Communities outside of the levee-protected areas are disproportionately impacted by climate change, land loss and are often excluded from state and local planning mechanisms. Changes in federal flood insurance policies as well as recent state planning efforts continue to lead to disproportionate impacts to our indigenous communities.

Collaboration Among Coastal Louisiana Tribal Communities

The First People's Conservation Council and the USDA Natural Resources Conservation Service have partnered together to recommend proposals for conservation projects for Louisiana tribal members.

The goals of this partnership are to:

  • Make federal and state Conservation programs work with First People's Conservation Council and tribal communities for the restoration of our land, water and clean air through education and demonstration.
  • Increase cultural diversity in science through promoting meaningful and ethical collaboration between indigenous and non-indigenous partners.
  • Create networks with new partners to gain productivity and effective ways to reduce vulnerability and foster resilience.

A Resettlement Plan Due to Climate Change

Over time many tribal members have had to leave their community as a result of climate change, land loss and hurricane impacts. The Isle de Jean Charles Community in Pointe-Aux-Chenes is actively planning for relocation at this time to keep the community together in the wake of extreme land loss.

Their resettlement plan will:

  • Provide safe and sustainable homes and living conditions as a community re-locating.  Sustaining traditional agriculture, healing plants and subsistence agriculture.
  • Build life-way capacities of the tribal members and enable them to remain resilient and making appropriate choices as they are impacted by climate change and sea level rise.

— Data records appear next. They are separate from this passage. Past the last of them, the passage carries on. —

(* ===== verification/Actions.v ===== *)
(** * Executing actions

    [workflows/action-adapters.ts], [action-provider-adapters.ts], [action-provider-utils.ts]
    and [provider-reconciliation.ts].  An action is judged against the contract of
    authority, looked up in the ledger, and then proposed, or executed as HTTP requests.
    The network is an argument: the answer to a request, given the requests before it.
    So are secrets, the clock, SHA-256, base64 and [localeCompare], and the text that
    [renderRuntimeMessage] makes of a message; inputs are rendered before. *)

From S2P Require Import Prelude JsString JsMap Json JsonText JsonStringify JsNumber CanonicalJson RegExp Authority ActionDigest.
From stdpp Require Import prelude strings list pretty.
From Stdlib Require Import ZArith NArith Lia Ascii.

(** ** Requests *)

Definition Headers : Type := list (string * string).
Record HttpRequest := { req_method : string; req_url : string; req_headers : Headers; req_body : option string }.
#[export] Instance HttpRequest_eq_dec : EqDecision HttpRequest.
Proof. solve_decision. Defined.
Record HttpResponse := { resp_status : Z; resp_text : string }.
Definition resp_ok (r : HttpResponse) : bool := (200 <=? resp_status r)%Z && (resp_status r <=? 299)%Z.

My Role as a Cultural and Climate Tribal Resilience AmeriCorps VISTA Member

As a VISTA member, I'm working and collaborating with all six native tribes. My duties include attending tribal meetings, grant research and appointments for the tribes. I also attend First People's Conservation Council meetings and conferences.

I will continue to educate myself on the challenges the tribal communities in Coastal Louisiana are facing. I have learned with all the challenges the communities are facing every day, they unite together as family. The community members help each other in any way they see fit, whether it's during a disaster or just someone needing help now. I'm proud to be a part of this community and working with the community to make this a resilient place that we can all call home for a long time. 

I'm excited to be a VISTA member and look forward to continuing my year of service.

Katie Dehart is a Cultural and Climate Tribal Resilience AmeriCorps VISTA member hosted by the Lowlander Center.